Which lines in the entries below contain the string "reaches"? Show each of them in full.

Collected data:
== Segment start ==

(* ================================================================== *)
(** ** Column lists of the SELECT and of the INSERT *)
(* ================================================================== *)

Lemma plan_events_no_template pevs :
  Forall plan_event pevs -> insert_templates pevs = [].
Proof.
  induction 1 as [|e evs He _ IH]; [reflexivity|].
  unfold insert_templates in *. cbn [flat_map]. rewrite IH.
  destruct e; try contradiction; reflexivity.
Qed.

Lemma plan_events_no_close pevs :
  Forall plan_event pevs -> closes pevs = [].
Proof.
  induction 1 as [|e evs He _ IH]; [reflexivity|].
  unfold closes in *. cbn [flat_map]. rewrite IH.
  destruct e; try contradiction; reflexivity.
Qed.

Lemma loop_events_no_close q rs evs :
  Forall (loop_event q rs) evs -> closes evs = [].
Proof.
  induction 1 as [|e evs He _ IH]; [reflexivity|].
  unfold closes in *. cbn [flat_map]. rewrite IH.
  destruct e as [| | | | [] | [] | [] | | |]; try contradiction; reflexivity.
Qed.

(** X24. In every run that reaches both stores, each INSERT handed to the
    target names the columns the source catalog lists, in the source's
    order. *)
Lemma insert_names_the_source_columns
  (w : world) (ds dt : dsn) (dbs dbt : database)
  (fuel : nat) (tn ss ts : string) :
  reachable w ds dt dbs dbt ->
  exists new,
    insert_templates (w_trace (snd (p_move_data_for_table fuel tn ss ts w)))
    = insert_templates (w_trace w) ++ new
    /\ Forall (fun q => i_columns q = map fst (catalog_columns dbs tn)) new.
Proof.
  destruct w as [fs sv src tgt fr tr0]. unfold reachable.
  cbn [w_files w_servers w_trace]. intros (Hsrc & Htgt & Hs & Ht).
  destruct (block_any fs sv ds dt dbs dbt fuel tn ss ts tr0)
    as (o & sv' & cs' & ct' & pevs & levs & rs & Heq & Hp & Hl).
  rewrite (run_wraps fs sv ds dt dbs dbt Hsrc Htgt Hs Ht fuel tn ss ts
             src tgt fr tr0 _ _ _ _ _ Heq).
  exists (insert_templates levs). split.
  - destruct o as [[]|e|]; cbn [snd w_trace];
      rewrite !insert_templates_app, (plan_events_no_template pevs Hp);
      cbn; rewrite ?app_nil_r; reflexivity.
  - apply loop_events_templates in Hl.
    eapply Forall_impl; [|exact Hl]. intros q <-. reflexivity.
Qed.

(** C2: the code at a failing input. The SELECT asks for the target's
    columns (updated_date, id) and the INSERT names the source's
    (id, updated_date): the row fetched as (100, 1) is stored with
    id 100 and updated_date 1, each value in the other's column. *)
Theorem insert_and_select_disagree_on_columns :
  fst (main 5 (demo_world permuted_source permuted_target)) = Return tt
  /\ queries_on Source
       (w_trace (snd (main 5 (demo_world permuted_source permuted_target))))
     = [SelectColumns "products";
        SelectFrom ["updated_date"; "id"] "Core" "products" None]
  /\ insert_templates
       (w_trace (snd (main 5 (demo_world permuted_source permuted_target))))
     = [mkInsert "dwh" "products" ["id"; "updated_date"] ["%s"; "%s"]]
  /\ target_rows (snd (main 5 (demo_world permuted_source permuted_target)))
     = Some [[VInt 1; VInt 100]]
  /\ cell id_then_date [VInt 1; VInt 100] "id" = VInt 1
  /\ cell id_then_date [VInt 1; VInt 100] "updated_date" = VInt 100
  /\ cell date_then_id [VInt 1; VInt 100] "id" = VInt 100
  /\ cell date_then_id [VInt 1; VInt 100] "updated_date" = VInt 1.
Proof. vm_compute. repeat split; reflexivity. Qed.
(** [try: m  except: h] *)
Definition catch {A} (m : M A) (h : exn -> M A) : M A :=
  fun st =>
    match m st with
    | (Ok a, st') => (Ok a, st')
    | (Raise e, st') => h e st'
    end.

Notation "x <- m ;; k" := (bind m (fun x => k))
  (at level 61, m at next level, right associativity).
Notation "' pat <- m ;; k" :=
  (bind m (fun x => match x with pat => k end))
  (at level 61, pat pattern, m at next level, right associativity).
Notation "m ;;; k" := (bind m (fun _ => k))
  (at level 61, right associativity).

Definition logging (lv : level) (msg : pystr) : M unit :=
  fun st => (Ok tt, mkState (log st ++ [(lv, msg)]) (tmpfiles st)).

(** An open (or closed) text file object. *)
Record file := mkFile {
  name : pystr;
  content : pystr;
  closed : bool
}.

Definition close (f : file) : file := mkFile (name f) (content f) true.

(** [open(path)] for reading. *)
Definition py_open (e : env) (path : pystr) : M file :=
  match fs e path with
  | None => raise (OSError (absent_errno e path))
  | Some (Dir _) => raise (OSError EISDIR)
  | Some (File _ false _) => raise (OSError EACCES)
  | Some (File _ true c) => ret (mkFile path c false)
  end.

(** [fp.read()] from the start of the file, and [fp.seek(0)]. *)
Definition read (f : file) : M pystr :=
  if closed f then raise (ValueError ClosedFile) else ret (content f).

Definition seek0 (f : file) : M unit :=
  if closed f then raise (ValueError ClosedFile) else ret tt.

(** [os.path.isfile] and [os.path.getmtime] *)
Definition isfile (e : env) (path : pystr) : bool :=
  match fs e path with
  | Some (File _ _ _) => true
  | _ => false
  end.

Definition getmtime (e : env) (path : pystr) : M Z :=
  match fs e path with
  | Some (File t _ _) => ret t
  | Some (Dir t) => ret t
  | None => raise (OSError (absent_errno e path))
  end.

(** [datetime.datetime.fromtimestamp(t)] *)
Definition datetime_fromtimestamp (e : env) (t : Z) : M Z :=
  match fromtimestamp e t with
  | Instant d => ret d
  | TsOverflow => raise OverflowError
  | TsOSError n => raise (OSError n)
  | TsOutOfRange => raise (ValueError OutOfRange)
  end.

(** [tempfile.NamedTemporaryFile(prefix=prefix, delete=False)]: a new empty
    file in the temporary directory, named by the prefix and a suffix the
    system chooses; the result is its index among the temporary files. *)
Definition tmp_name (e : env) (prefix : pystr) (n : nat) : pystr :=
  path_join (tempdir e) (prefix ++ rand_suffix e n).

Definition named_temporary_file (e : env) (prefix : pystr) : M nat :=
  fun st =>
    let n := List.length (tmpfiles st) in
    (Ok n, mkState (log st) (tmpfiles st ++ [(tmp_name e prefix n, [])])).

Fixpoint write_nth (n : nat) (data : pystr) (l : list (pystr * pystr))
  : list (pystr * pystr) :=
  match l, n with
  | [], _ => []
  | (nm, c) :: r, O => (nm, c ++ data) :: r
  | x :: r, S k => x :: write_nth k data r
  end.

(** What is handed to [write]: text or bytes. *)
Inductive pydata :=
| Text (s : pystr)
| Bytes (b : pystr).

(** [temp.file.write(data)]: the temporary file is a binary file, which
    takes bytes and refuses text. *)
Definition tmp_write (n : nat) (data : pydata) : M unit :=
  match data with
  | Bytes b =>
      fun st => (Ok tt, mkState (log st) (write_nth n b (tmpfiles st)))
  | Text _ => raise TypeError
  end.

(** ** The script *)

Definition od_lookup {V} (k : pystr) (d : odict V) : M V :=
  match od_get k d with
  | Some v => ret v
  | None => raise (KeyError k)
  end.

(** [int(s)] and [os.kill(pid, 0)] as computations. *)
Definition int_of (e : env) (s : pystr) : M Z :=
  match py_int e s with
  | Some z => ret z
  | None => raise (ValueError (InvalidInt s))
  end.

Definition os_kill0 (e : env) (pid : Z) : M unit :=
  match kill e pid with
  | Alive => ret tt
  | ProbeOSError n => raise (OSError n)
  | ProbeOverflow => raise OverflowError
  end.

Definition recollindex_running (e : env) (pid_filepath : pystr) : M bool :=
  pid_file <-
    catch (py_open e pid_filepath)
      (fun ex =>
         match ex with
         | OSError n =>
             (if Z.eqb n 2
              then logging ERROR
                     (str "Could not find 'index.pid' at " ++ pid_filepath
                        ++ [LF])
              else logging ERROR
                     (str "Could not open 'index.pid' at " ++ pid_filepath
                        ++ [LF])) ;;;
             raise ex
         | _ => raise ex
         end) ;;
  recoll_pid_string <- read pid_file ;;
  if pystr_eqb recoll_pid_string [] then ret false
  else
    recoll_pid <-
      catch (int_of e recoll_pid_string)
        (fun ex =>
           match ex with
           | ValueError _ =>
               logging ERROR
                 (str "Not a valid process ID: " ++ recoll_pid_string
                    ++ [LF]) ;;;
               raise ex
           | _ => raise ex
           end) ;;
    catch (os_kill0 e recoll_pid ;;; ret true)
      (fun ex =>
         match ex with
         | OSError n =>
             if Z.eqb n ESRCH
             then logging WARNING
                    (pid_filepath ++ str " has process ID "
                       ++ recoll_pid_string
                       ++ str ", but no process with that ID is running."
                       ++ [LF]) ;;;
                  ret false
             else raise ex
         | _ => raise ex
         end).

(** The three functions that read the clock take the number of readings
    made so far and return it increased by one.  [latest_query] reads the
    clock before it looks at the file. *)
Definition latest_query (e : env) (history_path : pystr) (ticks : nat)
  : M (option Z * Z * nat) :=
  let now := clock e ticks in
  if isfile e history_path
  then history_timestamp <- getmtime e history_path ;;
       date_last_query <- datetime_fromtimestamp e history_timestamp ;;
       ret (Some date_last_query, now, S ticks)
  else ret (None, now, S ticks).

(** When the path is no regular file the local variable returned first was
    never assigned. *)
Definition running_time (e : env) (flintlock_path : pystr) (ticks : nat)
  : M (Z * Z * nat) :=
  if isfile e flintlock_path
  then flintflock_timestamp <- getmtime e flintlock_path ;;
       let now := clock e ticks in
       date_recollindex_started <-
         datetime_fromtimestamp e flintflock_timestamp ;;
       ret (date_recollindex_started, now, S ticks)
  else raise (UnboundLocalError (str "date_recollindex_started")).

Definition since_last_run (e : env) (idxstatus_path : pystr) (ticks : nat)
  : M (Z * Z * nat) :=
  if isfile e idxstatus_path
  then idxstatus_timestamp <- getmtime e idxstatus_path ;;
       let now := clock e ticks in
       date_recollindex_last_started <-
         datetime_fromtimestamp e idxstatus_timestamp ;;
       ret (date_recollindex_last_started, now, S ticks)
  else raise (UnboundLocalError (str "date_recollindex_last_started")).

Definition write_tempfile (e : env) (fp : file) (prefix : pystr) : M unit :=
  temp <- named_temporary_file e prefix ;;
  logging INFO
    (str "Copying " ++ name fp ++ str " to " ++ tmp_name e prefix temp
       ++ [LF]) ;;;
  seek0 fp ;;;
  data <- read fp ;;
  tmp_write temp (Text data).

(** [key, val = parts] *)
Definition unpack2 (parts : list pystr) : M (pystr * pystr) :=
  match parts with
  | [k; v] => ret (k, v)
  | _ => raise (ValueError (Unpack (List.length parts)))
  end.

(** The loop over the logical lines; [idxstatus_fp] is the file object the
    [with] block has left behind. *)
Fixpoint parse_lines (e : env) (idxstatus_fp : file) (write_tempfiles : bool)
    (lines : list pystr) (idxstatus : odict pystr) : M (odict pystr) :=
  match lines with
  | [] => ret idxstatus
  | line :: rest =>
      kv <-
        catch (unpack2 (map strip (split_once EQUALS line)))
          (fun ex =>
             match ex with
             | ValueError _ =>
                 logging ERROR (str "Cannot parse line: " ++ line ++ [LF]) ;;;
                 (if write_tempfiles
                  then write_tempfile e idxstatus_fp (str "idxstatus")
                  else ret tt) ;;;
                 raise ex
             | _ => raise ex
             end) ;;
      parse_lines e idxstatus_fp write_tempfiles rest
        (od_set (fst kv) (snd kv) idxstatus)
  end.

(** The text of the file with every backslash-newline removed, cut into
    lines. *)
Definition logical_lines (text : pystr) : list pystr :=
  splitlines (replace [BACKSLASH; LF] [] text).

Definition parse_idxstatus (e : env) (idxstatus_path : pystr)
    (write_tempfiles : bool) : M (odict pystr) :=
  fp <- py_open e idxstatus_path ;;
  text <- read fp ;;
  let idxstatus_fp := close fp in
  idxstatus <-
    parse_lines e idxstatus_fp write_tempfiles (logical_lines text) [] ;;
  phase <- od_lookup (str "phase") idxstatus ;;
  (if py_in (PyStr phase) [PyInt 0; PyInt 4; PyInt 5]
   then write_tempfile e idxstatus_fp (str "idxstatus")
   else ret tt) ;;;
  ret idxstatus.

Definition DbIxStatus : odict pystr :=
  [ (str "0", str "DBIXS_NONE");
    (str "1", str "DBIXS_FILES");
    (str "2", str "DBIXS_PURGE");
    (str "3", str "DBIXS_STEMDB");
    (str "4", str "DBIXS_CLOSING");
    (str "5", str "DBIXS_MONITOR");
    (str "6", str "DBIXS_DONE") ].

Definition descriptors : odict pystr :=
  od_set (str "dbtotdocs") (str "Starting number of indexed documents:")
    (od_set (str "totfiles") (str "Total files in index:")
       (od_set (str "filerrors") (str "Failed files:")
          (od_set (str "filesdone") (str "Files tested:")
             (od_set (str "docsdone") (str "Documents updated:") [])))).

(** [for field, description in descriptors.items(): ...] *)
Fixpoint append_fields (idxstatus : odict pystr) (items : odict pystr)
    (formatted : list pystr) : M (list pystr) :=
  match items with
  | [] => ret formatted
  | (field, description) :: rest =>
      if od_mem field idxstatus
      then v <- od_lookup field idxstatus ;;
           append_fields idxstatus rest
             (formatted ++ [description ++ [SPACE] ++ v])
      else append_fields idxstatus rest formatted
  end.

(** The list [formatted] when [format_idxstatus] reaches its [return]. *)
Definition format_lines (idxstatus : odict pystr) : M (list pystr) :=
  phase <- od_lookup (str "phase") idxstatus ;;
  phase_name <- od_lookup phase DbIxStatus ;;
  let formatted := [str "DbIxStatus is " ++ phase ++ str ": " ++ phase_name] in
  formatted <- append_fields idxstatus descriptors formatted ;;
  phase <- od_lookup (str "phase") idxstatus ;;
  if pystr_eqb phase (str "1")
  then fn <- od_lookup (str "fn") idxstatus ;;
       ret (formatted ++ [str "Indexing this file: " ++ fn])
  else ret (formatted ++ [str "Not indexing files now."]).

Definition format_idxstatus (idxstatus : odict pystr) : M pystr :=
  formatted <- format_lines idxstatus ;;
  ret (join [LF] formatted).

Section Report.
(** [str] of the difference of two instants, and [datetime.ctime]. *)
Variable str_timedelta : Z -> pystr.
Variable ctime : Z -> pystr.

(** [ticks] is the number of clock readings made before the call. *)
Definition recollstatus (e : env) (recoll_dir : pystr) (ticks : nat)
  : M pystr :=
  running <- recollindex_running e (path_join recoll_dir (str "index.pid")) ;;
  '(status, ticks) <-
    (if running : bool
     then
       let status := [str "recollindex is running"] in
       '(recollindex_start, then_, ticks) <-
         running_time e
           (path_join (path_join recoll_dir (str "xapiandb"))
              (str "flintlock")) ticks ;;
       let recollindex_elapsed_time := (then_ - recollindex_start)%Z in
       let status :=
         status ++ [str " recollindex has been running for "
                      ++ str_timedelta recollindex_elapsed_time] in
       idxstatus <-
         parse_idxstatus e (path_join recoll_dir (str "idxstatus.txt"))
           true ;;
       report <- format_idxstatus idxstatus ;;
       ret (status ++ [report], ticks)
     else
       let status := [str "recollindex is not running"] in
       '(recollindex_last_started, then_, ticks) <-
         since_last_run e (path_join recoll_dir (str "idxstatus.txt"))
           ticks ;;
       let time_since_last_index :=
         (then_ - recollindex_last_started)%Z in
       let status :=
         status ++ [str " recollindex was last started on "
                      ++ ctime recollindex_last_started] in
       ret (status ++ [str " time since recollindex last started: "
                         ++ str_timedelta time_since_last_index],
            ticks)) ;;
  '(date_of_last_query, date_now, _) <-
    latest_query e (path_join recoll_dir (str "history")) ticks ;;
  match date_of_last_query with
  | Some t =>
      let duration_since_last_query := (date_now - t)%Z in
      ret (join [LF]
             (status
                ++ [str "recoll database last queried on: " ++ ctime t]
                ++ [str " which was "
                      ++ str_timedelta duration_since_last_query
                      ++ str " ago."]))
  | None => ret (join [LF] status)
  end.
End Report.

(** ** Notions of the specification *)

(** The line shown for an optional field, if the field is present. *)
Definition field_line (idxstatus : odict pystr) (field description : pystr)
  : list pystr :=
  match od_get field idxstatus with
  | Some v => [description ++ [SPACE] ++ v]
  | None => []
  end.

(** The optional lines in the order of the specification. *)
Definition optional_lines (idxstatus : odict pystr) : list pystr :=
  field_line idxstatus (str "docsdone") (str "Documents updated:")
  ++ field_line idxstatus (str "filesdone") (str "Files tested:")
  ++ field_line idxstatus (str "filerrors") (str "Failed files:")
  ++ field_line idxstatus (str "totfiles") (str "Total files in index:")
  ++ field_line idxstatus (str "dbtotdocs")
       (str "Starting number of indexed documents:").
(** The rune a conversion to a string keeps: itself, or U+FFFD for a value
    that is no Unicode scalar. *)
Definition sanitize (r : Z) : Z :=
  if (r <? 0) || (utf8.MaxRune <? r) || ((55296 <=? r) && (r <=? 57343))
  then utf8.RuneError else r.

(** The encoding of a rune, with the bit operations as arithmetic. *)
Definition encodeArith (r : Z) : list Z :=
  if (0 <=? r) && (r <=? 127) then [r]
  else if (0 <=? r) && (r <=? 2047) then [192 + r / 64; 128 + r mod 64]
  else if (r <? 0) || (utf8.MaxRune <? r) || ((55296 <=? r) && (r <=? 57343)) then
    [239; 191; 189]
  else if r <=? 65535 then
    [224 + r / 4096; 128 + (r / 64) mod 64; 128 + r mod 64]
  else
    [240 + r / 262144; 128 + (r / 4096) mod 64; 128 + (r / 64) mod 64;
     128 + r mod 64].

(** [t'] is [t] up to what is on the screen: the cursor, the highest row,
    and the queued output. *)
Definition display_only (t' t : Terminal) : Prop :=
  t' = set_outBuf (outBuf t')
         (set_maxLine (maxLine t')
            (set_cursorY (cursorY t') (set_cursorX (cursorX t') t))).

(** The cursor is on the row: its column is at least 0 and below the
    width. *)
Definition cursor_ok (t : Terminal) : Prop := 0 <= cursorX t < termWidth t.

== Segment end ==

**OUTPUT FOR THIS TASK:**
(** X24. In every run that reaches both stores, each INSERT handed to the
(** The list [formatted] when [format_idxstatus] reaches its [return]. *)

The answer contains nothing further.